The veteran identified as “Wali” entered Ukraine from Poland with a group of British and Canadian veterans last week, sheltering in a renovated home to join Ukraine forces and a growing battalion of volunteer citizen soldiers, according to the CBC.
Wali served with the Royal Canadian Infantry’s 22nd Regiment in Kandahar during the war in Afghanistan between 2009 and 2011 and traveled to Iraq as a volunteer foreign fighter embedded with Kurdish forces in 2015 to combat Isis.
In June 2017, an unidentified Canadian special forces sniper fired a McMillan Tac-50 rifle to fatally shoot an Isis militant in Mosul from more than two miles away, among the longest-recorded kills.

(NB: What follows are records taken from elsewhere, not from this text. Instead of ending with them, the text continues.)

(** C6, as the code has it. When no player is listed twice, in a team or
    across the two, and the update raises nothing: the team averages and
    the expected score are computed, in double precision, from the ratings
    the players had before the update; every winner's rating becomes
    [round(old + K * (1 - expected_win))] with one more win, every loser's
    [round(old + K * (0 - expected_lose))] with one more loss, and nobody
    else changes.  The sum is rounded, not the change.  When the two teams
    have the same size and the same rating sum the expected score is one
    half, and for every rating with [|old| + 16 < 2^53] the new rating is
    then [old + 16] for a winner and [old - 16] for a loser. *)
Theorem ratings_updated_from_snapshot
    (winner_ids loser_ids : list Z) (db db' : gmap Z Player) :
  NoDup (winner_ids ++ loser_ids) →
  adjust_elo_for_match libm_pow winner_ids loser_ids K_FACTOR db = (db', None) →
  (∃ win_avg lose_avg expected_win,
     int_truediv (elo_sum db winner_ids) (Z.of_nat (length winner_ids)) = Ok win_avg
     ∧ int_truediv (elo_sum db loser_ids) (Z.of_nat (length loser_ids)) = Ok lose_avg
     ∧ expected_score libm_pow win_avg lose_avg = Ok expected_win
     ∧ (∀ p, p ∈ winner_ids →
          ∃ new, new_rating (elo (profile db p)) K_FACTOR 1%float expected_win = Ok new
                 ∧ db' !! p = Some (mkPlayer (S (wins (profile db p)))
                                      (losses (profile db p)) new))
     ∧ (∀ p, p ∈ loser_ids →
          ∃ new, new_rating (elo (profile db p)) K_FACTOR 0%float
                   (1 - expected_win)%float = Ok new
                 ∧ db' !! p = Some (mkPlayer (wins (profile db p))
                                      (S (losses (profile db p))) new))
     ∧ (elo_sum db winner_ids = elo_sum db loser_ids →
        length winner_ids = length loser_ids →
        expected_win = 0.5%float))
  ∧ (∀ p, p ∉ winner_ids ++ loser_ids → db' !! p = db !! p)
  ∧ (∀ old, (Z.abs old + 16 < 2 ^ 53)%Z →
       new_rating old K_FACTOR 1%float 0.5%float = Ok (old + 16)%Z
       ∧ new_rating old K_FACTOR 0%float (1 - 0.5)%float = Ok (old - 16)%Z).
Proof.
  intros Hnd Hadj. unfold adjust_elo_for_match in Hadj.
  destruct (fetch_docs (winner_ids ++ loser_ids) db ∅) as [db1 fetched] eqn:Hfetch.
  destruct (fetch_docs_spec _ _ _ _ _ Hfetch) as [Hin Hout].
  destruct (compute_updates libm_pow fetched winner_ids loser_ids K_FACTOR)
    as [updates|e] eqn:Hupd; [|done].
  injection Hadj as <-.
  assert (∀ p, p ∈ winner_ids → fetched !! p = Some (profile db p)) as Hfw.
  { intros p Hp. apply Hin. apply elem_of_app. by left. }
  assert (∀ p, p ∈ loser_ids → fetched !! p = Some (profile db p)) as Hfl.
  { intros p Hp. apply Hin. apply elem_of_app. by right. }
  unfold compute_updates, team_average in Hupd.
  rewrite (sum_elo_spec fetched db winner_ids Hfw) in Hupd.
  rewrite (sum_elo_spec fetched db loser_ids Hfl) in Hupd.
  rewrite !bind_Ok in Hupd.
  apply bind_Ok_inv in Hupd as (win_avg & Hwa & Hupd).
  apply bind_Ok_inv in Hupd as (lose_avg & Hla & Hupd).
  apply bind_Ok_inv in Hupd as (expected_win & Hexp & Hupd).
  apply bind_Ok_inv in Hupd as (ws & Hws & Hupd).
  apply bind_Ok_inv in Hupd as (ls & Hls & Hupd). injection Hupd as <-.
  destruct (rate_team_spec _ db _ _ _ _ _ Hfw Hws) as [Hwk Hwnew].
  destruct (rate_team_spec _ db _ _ _ _ _ Hfl Hls) as [Hlk Hlnew].
  assert (NoDup (ws ++ ls).*1) as Hndu by (by rewrite fmap_app, Hwk, Hlk).
  split; [|split].
  - exists win_avg, lose_avg, expected_win.
    split; [done|]. split; [done|]. split; [done|]. split; [|split].
    + intros p Hp.
      assert (∃ new, (p, new) ∈ ws) as [new Hnew].
      { rewrite <- Hwk in Hp. apply list_elem_of_fmap in Hp as ([q new] & -> & Hq).
        by exists new. }
      exists new. split; [by apply Hwnew|].
      rewrite (persist_lookup_in _ _ _ p new Hndu) by (apply elem_of_app; by left).
      rewrite bool_decide_eq_true_2 by done.
      destruct (Hin p) as [-> _]; [apply elem_of_app; by left|done].
    + intros p Hp.
      assert (∃ new, (p, new) ∈ ls) as [new Hnew].
      { rewrite <- Hlk in Hp. apply list_elem_of_fmap in Hp as ([q new] & -> & Hq).
        by exists new. }
      exists new. split; [by apply Hlnew|].
      rewrite (persist_lookup_in _ _ _ p new Hndu) by (apply elem_of_app; by right).
      apply NoDup_app in Hnd as (_ & Hdisj & _).
      rewrite bool_decide_eq_false_2 by (intros Hw; by apply (Hdisj p Hw)).
      destruct (Hin p) as [-> _]; [apply elem_of_app; by right|done].
    + intros Hsum Hlen.
      assert (win_avg = lose_avg) as -> by (rewrite Hsum, Hlen in Hwa; congruence).
      rewrite expected_score_equal in Hexp by (by eapply int_truediv_finite).
      congruence.
  - intros p Hp. rewrite persist_lookup_notin by (by rewrite fmap_app, Hwk, Hlk).
    by apply Hout.
  - apply even_match_step.
Qed.

(** * Runs of commands

    The rest of this section looks at what a command does to the document
    of one tournament, and at what every run of commands keeps. *)

(** The tournament a command names. *)
Definition target (c : Command) : string :=
  match c with
  | CreateTourney name => name
  | AddTeam tn _ _ => tn
  | StartTourney tn => tn
  | MatchResult tn _ _ _ => tn
  end.

(** [doc_step before reply after]: the ways one command changes the
    document stored under one name.  A document is left alone, created by
    [createtourney], given a roster by [addteam], started by
    [starttourney], or written by a report that passed the checks of
    [matchresult]: up to the pools when the rating update raises, through
    the pairing pass otherwise. *)
Inductive doc_step : option Tournament → Reply → option Tournament → Prop :=
  | step_same o r : doc_step o r o
  | step_created : doc_step None Created (Some create_tournament_doc)
  | step_team t team ids :
      doc_step (Some t) TeamAdded (Some (set_teams (teams_set team ids (teams t)) t))
  | step_started t n :
      (2 ≤ length (teams t))%nat →
      doc_step (Some t) (Started (create_round_matches n (team_names t)))
        (Some (started_doc (create_round_matches n (team_names t)) t))
  | step_raised t mid wt lt m e :
      find_match t mid = Some m →
      truthy (winner m) = false →
      is_Some (teams_get wt (teams t)) →
      is_Some (teams_get lt (teams t)) →
      doc_step (Some t) (Raised e) (Some (record_result mid wt lt t))
  | step_reported t mid wt lt m n r :
      find_match t mid = Some m →
      truthy (winner m) = false →
      is_Some (teams_get wt (teams t)) →
      is_Some (teams_get lt (teams t)) →
      completed r →
      doc_step (Some t) r
        (Some (declare_champion (pair_pending n (record_result mid wt lt t)))).

Lemma exec_doc_step c w tn :
  doc_step (tournaments w !! tn) (exec c w).2 (tournaments (exec c w).1 !! tn).
Proof.
  destruct c as [name | tn' team ids | tn' | tn' mid wt lt]; cbn [exec].
  - unfold createtourney. destruct (tournaments w !! name) eqn:Hn; [constructor|].
    cbn. destruct (decide (name = tn)) as [->|Hne].
    + rewrite lookup_insert_eq, Hn. constructor.
    + rewrite lookup_insert_ne by done. constructor.
  - destruct (tournaments w !! tn') as [t|] eqn:Ht.
    + rewrite (addteam_present tn' team ids w t Ht). cbn.
      destruct (decide (tn' = tn)) as [->|Hne].
      * rewrite lookup_insert_eq, Ht. constructor.
      * rewrite lookup_insert_ne by done. constructor.
    + unfold addteam. rewrite Ht. constructor.
  - destruct (tournaments w !! tn') as [t|] eqn:Ht.
    + destruct (decide (length (teams t) < 2)%nat) as [Hlt|Hge].
      * rewrite (starttourney_too_few tn' w t Ht Hlt). constructor.
      * rewrite (starttourney_started tn' w t Ht) by lia. cbn.
        destruct (decide (tn' = tn)) as [->|Hne].
        -- rewrite lookup_insert_eq, Ht. apply step_started. lia.
        -- rewrite lookup_insert_ne by done. constructor.
    + unfold starttourney. rewrite Ht. constructor.
  - destruct (matchresult_cases tn' mid wt lt w)
      as [[Hsame _]|(t & m & wp & lp & Ht & Hm & Hwin & Hwp & Hlp)].
    + rewrite Hsame. constructor.
    + rewrite (matchresult_accepted _ _ _ _ _ _ _ _ _ Ht Hm Hwin Hwp Hlp).
      destruct (adjust_elo_for_match libm_pow wp lp K_FACTOR (players w)) as [db [e|]];
        cbn [fst snd].
      * destruct (decide (tn' = tn)) as [->|Hne]; cbn.
        -- rewrite lookup_insert_eq, Ht. by eapply step_raised.
        -- rewrite lookup_insert_ne by done. constructor.
      * destruct (decide (tn' = tn)) as [->|Hne].
        -- rewrite (try_pair_pending_lookup tn _ (record_result mid wt lt t))
             by (cbn; apply lookup_insert_eq).
           rewrite Ht. cbn [draws set_players set_tournaments].
           eapply step_reported; [done..|]. by case_bool_decide.
        -- rewrite try_pair_pending_other by done. cbn.
           rewrite lookup_insert_ne by done. constructor.
Qed.

Lemma doc_step_stays t r o : doc_step (Some t) r o → is_Some o.
Proof. inversion 1; by eexists. Qed.

(** A property of documents that [createtourney] establishes and every
    change keeps holds along every run. *)
Lemma run_keeps_invariant (P : Tournament → Prop) :
  P create_tournament_doc →
  (∀ t r t', P t → doc_step (Some t) r (Some t') → P t') →
  ∀ cs w,
    (∀ tn t, tournaments w !! tn = Some t → P t) →
    ∀ tn t, tournaments (run cs w) !! tn = Some t → P t.
Proof.
  intros Hnew Hstep. induction cs as [|c cs IH]; intros w Hw; [done|].
  cbn. apply IH. intros tn t Ht.
  pose proof (exec_doc_step c w tn) as Hs. rewrite Ht in Hs.
  destruct (tournaments w !! tn) as [t0|] eqn:H0.
  - eapply Hstep; [by eapply Hw | done].
  - inversion Hs; by subst.
Qed.

(** The same along runs in which every command completes: the change made
    by a report that raises need not keep the property. *)
Lemma run_keeps_invariant_completing (P : Tournament → Prop) :
  P create_tournament_doc →
  (∀ t r t', P t → completed r → doc_step (Some t) r (Some t') → P t') →
  ∀ cs w,
    (∀ tn t, tournaments w !! tn = Some t → P t) →
    run_completes cs w →
    ∀ tn t, tournaments (run cs w) !! tn = Some t → P t.
Proof.
  intros Hnew Hstep. induction cs as [|c cs IH]; intros w Hw Hc; [done|].
  destruct Hc as [Hc Hrest]. cbn. apply IH; [|done]. intros tn t Ht.
  pose proof (exec_doc_step c w tn) as Hs. rewrite Ht in Hs.
  destruct (tournaments w !! tn) as [t0|] eqn:H0.
  - eapply Hstep; [by eapply Hw | done | done].
  - inversion Hs; by subst.
Qed.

The 40-year-old computer programmer said he missed his son’s first birthday, the “hardest part” of his decision to travel to Ukraine, according to the CBC.
“A week ago I was still programming stuff,” he said. “Now I’m grabbing anti-tank missiles in a warehouse to kill real people …That’s my reality right now.”
He told Canada’s French language La Presse newspaper that he refuses to watch an “all-out invasion” before his eyes.
“What I'm doing is short-circuiting Canadian politics.” he told the newspaper, speaking in French. “Yes, of course governments don't like it, but [in Ukraine], I really feel that there is strong support, and not just moral support.”
According to Ukrainian Foreign Minister Dmytro Kuleba, more than 20,000 people from 52 countries have volunteered to assist Ukraine against Russian forces following President Zelenksy’s call for “anyone who wants to join the defense of Ukraine, Europe and the world” to “fight side by side with the Ukrainians against the Russian war criminals”.
Ukraine’s Defense Ministry has also issued a call for volunteers with combat experience who have “citizenship other than Ukrainian” but “are standing with Ukraine against [the] Russian invasion.”
Mr Kuleba announced on Twitter that anyone interested in joining the ranks should contact Ukraine’s diplomatic missions in their respective countries.
“Together we defeated Hitler, and we will defeat Putin, too,” he said.
“I want to help them because they want to be free, basically. It’s as simple as that,” Wali told the CBC. “I have to help because there are people here being bombarded just because they want to be European and not Russian.”